You can see our train below.  The train route followed a brook all the way from start to stop, which winded through the valley between snow capped mountains.  We descended altitude en route to Machu Picchu, so we began to see different vegetation - the "cloud jungle"- because of the lower altitude.  On both sides of the track we were able to see many Incan or pre-Incan ruins including many terraces.  Terraces were used for agricultural purposes on the slopping sides of the mountains.  I was surprised at how many ruins there were.  It is nice that not all are overtaken by tourists.



  

 Once we arrived by train to Aguas Callientes (a pretty much mandatory stop on the way), we took a coach bus up countless switch-backs to the entree point of Machu Picchu.  The only other option for up the mountain would be to hike.  We ended up hiking down after our visit but were glad that we didn't hike up.  Once we got to the entree point, we still had a 5 minute or so hike until we got to the view point below.  This is one of the iconic views of Machu Picchu.  It is bigger in person that I expected.  The pics below are of our hike of the peak that you see in the background.  That is Wayna Picchu.

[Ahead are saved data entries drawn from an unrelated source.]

(** The world after one more read of the clock, and after one more
    request. *)
Definition tick (w : World) : World :=
  {| clock_reads := S (clock_reads w); requests := requests w |}.

Definition sent (req : request) (w : World) : World :=
  {| clock_reads := clock_reads w; requests := req :: requests w |}.

Definition M (A : Type) : Type := Env -> World -> result A * World.

Definition ret {A} (a : A) : M A := fun _ w => (Ok a, w).

Definition bind {A B} (m : M A) (k : A -> M B) : M B :=
  fun env w =>
    match m env w with
    | (Ok a, w') => k a env w'
    | (Raise e, w') => (Raise e, w')
    end.

Notation "x <- c ;; k" := (bind c (fun x => k))
  (at level 61, c at next level, right associativity).

Definition lift {A} (r : result A) : M A := fun _ w => (r, w).

Definition raise {A} (e : exn) : M A := lift (Raise e).

Definition ask : M Env := fun env w => (Ok env, w).

(** [if c: body], where the body only raises or passes. *)
Definition when_ (c : bool) (body : M unit) : M unit :=
  if c then body else ret tt.

(** [datetime.now(UTC)] *)
Definition now_utc : M datetime :=
  fun env w =>
    (Ok (utc (env_now env (clock_reads w))), tick w).

(** [datetime.now(UTC).isoformat()] *)
Definition now_iso : M value :=
  t <- now_utc ;; env <- ask ;; ret (VStr (env_isoformat env t)).

(** A [for] loop that updates the local state [s]. *)
Fixpoint for_each {A S} (l : list A) (body : S -> A -> M S) (s : S) : M S :=
  match l with
  | [] => ret s
  | x :: l' => s' <- body s x ;; for_each l' body s'
  end.

(** The frame every tool entry point has:
    [try: body  except <Backend>Error: raise
     except Exception as exc: raise <Backend>Error(prefix + str(exc))
     else: orelse].
    An exception of the [else] block is not handled by the clauses. *)
Definition tool_try {A B} (cls : exn_class) (prefix : string)
    (body : M A) (orelse : A -> M B) : M B :=
  fun env w =>
    match body env w with
    | (Ok a, w') => orelse a env w'
    | (Raise e, w') =>
        if exn_class_eqb (exn_cls e) cls then (Raise e, w')
        else (Raise (Exn cls (prefix ++ exn_str e)), w')
    end.

(** [try: body  except (cls, ...) as exc: handler(str(exc))] *)
Definition try_except {A} (clss : list exn_class) (body : M A)
    (handler : string -> M A) : M A :=
  fun env w =>
    match body env w with
    | (Ok a, w') => (Ok a, w')
    | (Raise e, w') =>
        if existsb (exn_class_eqb (exn_cls e)) clss
        then handler (exn_str e) env w'
        else (Raise e, w')
    end.

(** The three [make_*_request] gateways differ in the error class, the
    name in the message and the URL prefix only. *)
Definition make_request (cls : exn_class) (api : string) (url : string)
    (params : option dict) : M value :=
  fun env w =>
    let req := Request url params in
    let w' := sent req w in
    match env_http env (List.length (requests w)) req with
    | HttpJson body => (Ok body, w')
    | HttpError msg =>
        (Raise (Exn cls ("Failed to call " ++ api ++ " API: " ++ msg)), w')
    | HttpUnexpected msg => (Raise (Exn cls ("Unexpected error: " ++ msg)), w')
    end.

(* ================================================================= *)
(** ** jaeger.py *)

Module Jaeger.

Definition _raise_jaeger_error {A} (msg : string) : M A :=
  raise (Exn JaegerAPIError msg).

Definition make_jaeger_request (endpoint : string) (params : option dict)
  : M value :=
  env <- ask ;;
  make_request JaegerAPIError "Jaeger"
               (env_jaeger_url env ++ "/api" ++ endpoint) params.

(** [if "data" not in response: _raise_jaeger_error(...)] followed by
    [response["data"]]. *)
Definition response_data (response : value) : M value :=
  has <- lift (py_contains "data" response) ;;
  _ <- when_ (negb has)
         (_raise_jaeger_error "Invalid response format from Jaeger API") ;;
  lift (py_getitem response "data").

Definition get_services : M value :=
  tool_try JaegerAPIError "Failed to get services: "
    (response <- make_jaeger_request "/services" None ;;
     services <- response_data response ;;
     items <- lift (py_iter services) ;;
     service_list <-
       for_each items
         (fun acc service =>
            t <- now_iso ;;
            ret (acc ++ [VDict [("name", service); ("retrieved_at", t)]])%list)
         [] ;;
     ret (VList service_list))
    ret.

(** [span.get("process", {}).get("serviceName", "")] *)
Definition span_service_name (span : value) : result value :=
  process <~ py_get span "process" (VDict []) ;;
  py_get process "serviceName" (VStr "").

Definition span_info (span : value) : result value :=
  span_id <~ py_get span "spanID" VNone ;;
  trace_id <~ py_get span "traceID" VNone ;;
  operation_name <~ py_get span "operationName" VNone ;;
  service_name <~ span_service_name span ;;
  start_time <~ py_get span "startTime" VNone ;;
  duration <~ py_get span "duration" VNone ;;
  tags <~ py_get span "tags" (VList []) ;;
  logs <~ py_get span "logs" (VList []) ;;
  references <~ py_get span "references" (VList []) ;;
  Ok (VDict [("span_id", span_id); ("trace_id", trace_id);
             ("operation_name", operation_name);
             ("service_name", service_name);
             ("start_time", start_time); ("duration", duration);
             ("tags", tags); ("logs", logs); ("references", references)]).

Definition get_trace (trace_id : string) : M value :=
  tool_try JaegerAPIError "Failed to get trace: "
    (_ <- when_ (negb (str_truthy trace_id))
            (_raise_jaeger_error "Trace ID is required") ;;
     response <- make_jaeger_request ("/traces/" ++ trace_id) None ;;
     trace_data <- response_data response ;;
     _ <- when_ (negb (py_truthy trace_data))
            (_raise_jaeger_error ("No trace found with ID: " ++ trace_id)) ;;
     traces <- lift (match trace_data with
                     | VList _ => py_first trace_data
                     | _ => Ok trace_data
                     end) ;;
     processes <- lift (py_get traces "processes" (VDict [])) ;;
     retrieved_at <- now_iso ;;
     spans <- lift (py_get traces "spans" (VList [])) ;;
     items <- lift (py_iter spans) ;;
     span_list <-
       for_each items
         (fun acc span => info <- lift (span_info span) ;; ret (acc ++ [info])%list)
         [] ;;
     ret (VDict [("trace_id", VStr trace_id); ("spans", VList span_list);
                 ("processes", processes); ("retrieved_at", retrieved_at)]))
    ret.

(** One backend edge as [analyze_service_dependencies] reports it. *)
Definition dependency_entry (parent child call_count : value) : value :=
  VDict [("parent_service", parent); ("child_service", child);
         ("call_count", call_count);
         ("relationship", VStr (py_str parent ++ " -> " ++ py_str child))].

(** [dep.get("parent") == service_name or dep.get("child") == service_name] *)
Definition touches (service_name : string) (dep : value) : result bool :=
  parent <~ py_get dep "parent" VNone ;;
  if py_eq_str parent service_name then Ok true
  else child <~ py_get dep "child" VNone ;; Ok (py_eq_str child service_name).

(** The filtering loop: [filtered_deps.append(dep)] for the edges kept. *)
Fixpoint filter_deps (service_name : string) (deps : list value)
  : result (list value) :=
  match deps with
  | [] => Ok []
  | dep :: rest =>
      keep <~ touches service_name dep ;;
      kept <~ filter_deps service_name rest ;;
      Ok (if keep then dep :: kept else kept)
  end.

(** The formatting loop: the state is the [dependencies] list of the result
    and its [unique_services] set. *)
Definition add_dependency (st : list value * pyset) (dep : value)
  : result (list value * pyset) :=
  parent <~ py_get dep "parent" VNone ;;
  child <~ py_get dep "child" VNone ;;
  call_count <~ py_get dep "callCount" (VInt 0) ;;
  let entry := dependency_entry parent child call_count in
  s1 <~ set_add parent (snd st) ;;
  s2 <~ set_add child s1 ;;
  Ok ((fst st ++ [entry])%list, s2).

Definition analyze_service_dependencies (service_name : option string)
    (lookback_hours : Z) : M value :=
  tool_try JaegerAPIError "Failed to analyze service dependencies: "
    (end_time <- now_utc ;;
     env <- ask ;;
     let end_ms := env_timestamp_utc env (dt_wall end_time) 1000 in
     let lookback_ms := (lookback_hours * 3600 * 1000)%Z in
     let params := [("endTs", VInt end_ms); ("lookback", VInt lookback_ms)] in
     response <- make_jaeger_request "/dependencies" (Some params) ;;
     dependencies <- response_data response ;;
     dependencies <-
       (if opt_truthy service_name then
          items <- lift (py_iter dependencies) ;;
          kept <- lift (filter_deps
                          (match service_name with Some s => s | None => "" end)
                          items) ;;
          ret (VList kept)
        else ret dependencies) ;;
     analysis_time <- now_iso ;;
     total <- lift (py_len dependencies) ;;
     items <- lift (py_iter dependencies) ;;
     st <- lift (rfold add_dependency items ([], [])) ;;
     ret (VDict [("service_name", opt_value service_name);
                 ("lookback_hours", VInt lookback_hours);
                 ("analysis_time", analysis_time);
                 ("dependencies", VList (fst st));
                 ("summary",
                  VDict [("total_dependencies", VInt total);
                         ("unique_services", VList (snd st))])]))
    ret.

Definition get_service_operations (service_name : string) : M value :=
  tool_try JaegerAPIError "Failed to get operations: "
    (_ <- when_ (negb (str_truthy service_name))
            (_raise_jaeger_error "Service name is required") ;;
     response <- make_jaeger_request "/operations"
                   (Some [("service", VStr service_name)]) ;;
     operations <- response_data response ;;
     items <- lift (py_iter operations) ;;
     operation_list <-
       for_each items
         (fun acc operation =>
            t <- now_iso ;;
            ret (acc ++ [VDict [("name", operation);
                                ("service", VStr service_name);
                                ("retrieved_at", t)]])%list)
         [] ;;
     ret (VList operation_list))
    ret.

 Almost to the top of Wayna Picchu.  You can see how small Machu Picchu is in the background.  We were very high up, so, once again, I resorted to practically crawling on hands and feet in fear of falling. Tyler is standing on another ledge below, against my wishes. 



 At last!  The tip top point of Machu Picchu. Tyler was not scared to shimmy up that rock for a photo-op.  I, on the other hand, put a smile on my face while I was practically hyperventilating due to fear of heights.  I didn't make it up to the top point for fear of my inevitable plunge to death.



 Enjoy the many different ruins that we saw at Machu Picchu...














 Big boulder!  How did they move it without a crane or dump truck?





 The Temple of the Sun is one of the most famous and important architectural ruin.  It has 2 windows that, on the Summer Solstice, the sun shines directly through.  The Incans used it to help them plan the agricultural season.








Machu Picchu did not disappoint. In fact, it was more that I could have imagined.  The sights, the climbing, the weather- all were perfect.  We ended our experience with a hike back down the mountain to the base town of Aguas Calientes.  Once we arrived, exhausted, hungry, and thirsty, we hit up a local cafe for drinks an an appetizer.  Tyler enjoyed a liter of Cusquena (Peruvian Beer) and I had a coca sour - very frothy, sweet, and smooth.  We had guacamole, too.  Guac is not exactly a Peruvian food, but it sounded good!


 After refueling and visiting the souvenir market, e loaded back onto a train for the trip back to Ollantaytambo.  It was dark by this point, so we have no pictures to share.  The sun set here by 5pm, as it is is winter there and the town is nestled between mountains.
When we returned to our hotel, we immediately dropped our bags, changed clothes, and headed for dinner.  We trusted Trip Adviser again for dinner recommendations.  Since Ollantaytambo is a small town, there weren't too many choices.  We went with one that was highly recommended by several people we spoke with.  At the restaurant, we burritos that were unlike any that I have ever had.  By far the best burritos I have had in my life.  The tortillas were made fresh and brought straight off the griddle to our table (they also were not made from white flour, but not sure what they were made of). They brought veggies, meat for Tyler, fresh shredded cheese, tomatoes, beans, guacamole, etc for us to build the burritos to our liking.  I still continued to eat when I was stuffed just because it was so amazing.

And that is our Machu Picchu experience.  The final days of our Peru trip will follow soon!